## [Brief]
Each of the records below must be reproduced verbatim.

=== Begin Enclosure ===

Lemma before_irrefl adm t : ¬ before adm t t.
Proof. by intros (l1 & l2 & _ & ? & ?). Qed.

Lemma split_first_unique (l1 l2 m1 m2 : list Z) x : l1 ++ x :: l2 = m1 ++ x :: m2 → x ∉ l1 → x ∉ m1 → l1 = m1.
Proof.
  revert m1. induction l1 as [|a l1 IH]; intros [|b m1] H H1 H2; simplify_eq/=; [done| | |].
  - destruct H2. by left.
  - destruct H1. by left.
  - f_equal. apply IH; [done|set_solver..].
Qed.

Lemma before_trans adm a b c : before adm a b → before adm b c → before adm a c.
Proof.
  intros (l1 & l2 & Hl & Hb & Ha) (m1 & m2 & Hm & Hc & Hbm). exists m1, m2. split_and!; [done|done|].
  apply list_elem_of_split_l in Hbm as (n1 & n2 & Hn & Hbn). rewrite Hn in Hm. rewrite Hl, <-app_assoc in Hm. cbn in Hm.
  apply split_first_unique in Hm; [|done..]. subst n1. rewrite Hn. apply elem_of_app. by left.
Qed.

(** Between two passes of a transaction only its own passes are admitted. *)
Lemma contig_between adm a t b c : contig adm → adm = a ++ t :: b ++ t :: c → Forall (λ x, x = t) b.
Proof.
  intros H. revert a b c. induction H as [|l x Hl IH Hx]; intros a b c Heq; [by destruct a|].
  destruct c as [|y c _] using rev_ind.
  - assert (a ++ t :: b ++ [t] = (a ++ t :: b) ++ [t]) as E by (by rewrite <-app_assoc). rewrite E in Heq. apply app_inj_tail in Heq as [-> ->].
    destruct Hx as [Hx|Hx]; [destruct Hx; apply elem_of_app; right; by left|].
    destruct b as [|z b _] using rev_ind; [done|]. rewrite app_comm_cons, app_assoc, last_snoc in Hx. simplify_eq.
    apply Forall_app. split; [|by constructor]. by apply (IH a b []).
  - apply (IH a b c). apply (app_inj_tail _ _ x y). rewrite Heq. rewrite <-!app_assoc. cbn. by rewrite <-!app_assoc.
Qed.

Lemma contig_before adm l1 t l2 o : contig adm → adm = l1 ++ t :: l2 → o ∈ l1 → o ≠ t → before adm o t.
Proof.
  intros Hc Hadm Ho Hne. destruct (decide (t ∈ l1)) as [Ht|Ht]; [|by exists l1, l2].
  apply list_elem_of_split_l in Ht as (m1 & m2 & -> & Hm). exists m1, (m2 ++ t :: l2). rewrite Hadm, <-app_assoc. split_and!; [done|done|].
  apply elem_of_app in Ho as [Ho|[->|Ho]%elem_of_cons]; [done|done|]. exfalso.
  assert (Forall (λ x, x = t) m2) as Hall. { apply (contig_between adm m1 t m2 l2 Hc). by rewrite Hadm, <-app_assoc. }
  rewrite Forall_forall in Hall. by apply Hne, Hall.
Qed.

(** ** The pipeline and what its stages have executed *)

(** [vp] has, per stage, the id of the valid packet there; [done_at] is what
    has passed a stage when the pipeline holds the newest packets of [adm]. *)
Definition newest (vp : list (option Z)) : list Z := omap id (rev vp).

Definition done_at (adm : list Z) (vp : list (option Z)) (i : nat) : list Z :=
  take (length adm - length (newest (take (S i) vp))) adm.

Definition holds_newest (adm : list Z) (vp : list (option Z)) : Prop := ∃ old, adm = old ++ newest vp.

Lemma newest_app vp1 vp2 : newest (vp1 ++ vp2) = newest vp2 ++ newest vp1.
Proof. unfold newest. by rewrite rev_app_distr, omap_app. Qed.

Lemma newest_one o : newest [o] = option_list o.
Proof. by destruct o. Qed.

=== End Enclosure ===

## [Task answer]
Lemma before_irrefl adm t : ¬ before adm t t.
Proof. by intros (l1 & l2 & _ & ? & ?). Qed.

Lemma split_first_unique (l1 l2 m1 m2 : list Z) x : l1 ++ x :: l2 = m1 ++ x :: m2 → x ∉ l1 → x ∉ m1 → l1 = m1.
Proof.
  revert m1. induction l1 as [|a l1 IH]; intros [|b m1] H H1 H2; simplify_eq/=; [done| | |].
  - destruct H2. by left.
  - destruct H1. by left.
  - f_equal. apply IH; [done|set_solver..].
Qed.

Lemma before_trans adm a b c : before adm a b → before adm b c → before adm a c.
Proof.
  intros (l1 & l2 & Hl & Hb & Ha) (m1 & m2 & Hm & Hc & Hbm). exists m1, m2. split_and!; [done|done|].
  apply list_elem_of_split_l in Hbm as (n1 & n2 & Hn & Hbn). rewrite Hn in Hm. rewrite Hl, <-app_assoc in Hm. cbn in Hm.
  apply split_first_unique in Hm; [|done..]. subst n1. rewrite Hn. apply elem_of_app. by left.
Qed.

(** Between two passes of a transaction only its own passes are admitted. *)
Lemma contig_between adm a t b c : contig adm → adm = a ++ t :: b ++ t :: c → Forall (λ x, x = t) b.
Proof.
  intros H. revert a b c. induction H as [|l x Hl IH Hx]; intros a b c Heq; [by destruct a|].
  destruct c as [|y c _] using rev_ind.
  - assert (a ++ t :: b ++ [t] = (a ++ t :: b) ++ [t]) as E by (by rewrite <-app_assoc). rewrite E in Heq. apply app_inj_tail in Heq as [-> ->].
    destruct Hx as [Hx|Hx]; [destruct Hx; apply elem_of_app; right; by left|].
    destruct b as [|z b _] using rev_ind; [done|]. rewrite app_comm_cons, app_assoc, last_snoc in Hx. simplify_eq.
    apply Forall_app. split; [|by constructor]. by apply (IH a b []).
  - apply (IH a b c). apply (app_inj_tail _ _ x y). rewrite Heq. rewrite <-!app_assoc. cbn. by rewrite <-!app_assoc.
Qed.

Lemma contig_before adm l1 t l2 o : contig adm → adm = l1 ++ t :: l2 → o ∈ l1 → o ≠ t → before adm o t.
Proof.
  intros Hc Hadm Ho Hne. destruct (decide (t ∈ l1)) as [Ht|Ht]; [|by exists l1, l2].
  apply list_elem_of_split_l in Ht as (m1 & m2 & -> & Hm). exists m1, (m2 ++ t :: l2). rewrite Hadm, <-app_assoc. split_and!; [done|done|].
  apply elem_of_app in Ho as [Ho|[->|Ho]%elem_of_cons]; [done|done|]. exfalso.
  assert (Forall (λ x, x = t) m2) as Hall. { apply (contig_between adm m1 t m2 l2 Hc). by rewrite Hadm, <-app_assoc. }
  rewrite Forall_forall in Hall. by apply Hne, Hall.
Qed.

(** ** The pipeline and what its stages have executed *)

(** [vp] has, per stage, the id of the valid packet there; [done_at] is what
    has passed a stage when the pipeline holds the newest packets of [adm]. *)
Definition newest (vp : list (option Z)) : list Z := omap id (rev vp).

Definition done_at (adm : list Z) (vp : list (option Z)) (i : nat) : list Z :=
  take (length adm - length (newest (take (S i) vp))) adm.

Definition holds_newest (adm : list Z) (vp : list (option Z)) : Prop := ∃ old, adm = old ++ newest vp.

Lemma newest_app vp1 vp2 : newest (vp1 ++ vp2) = newest vp2 ++ newest vp1.
Proof. unfold newest. by rewrite rev_app_distr, omap_app. Qed.

Lemma newest_one o : newest [o] = option_list o.
Proof. by destruct o. Qed.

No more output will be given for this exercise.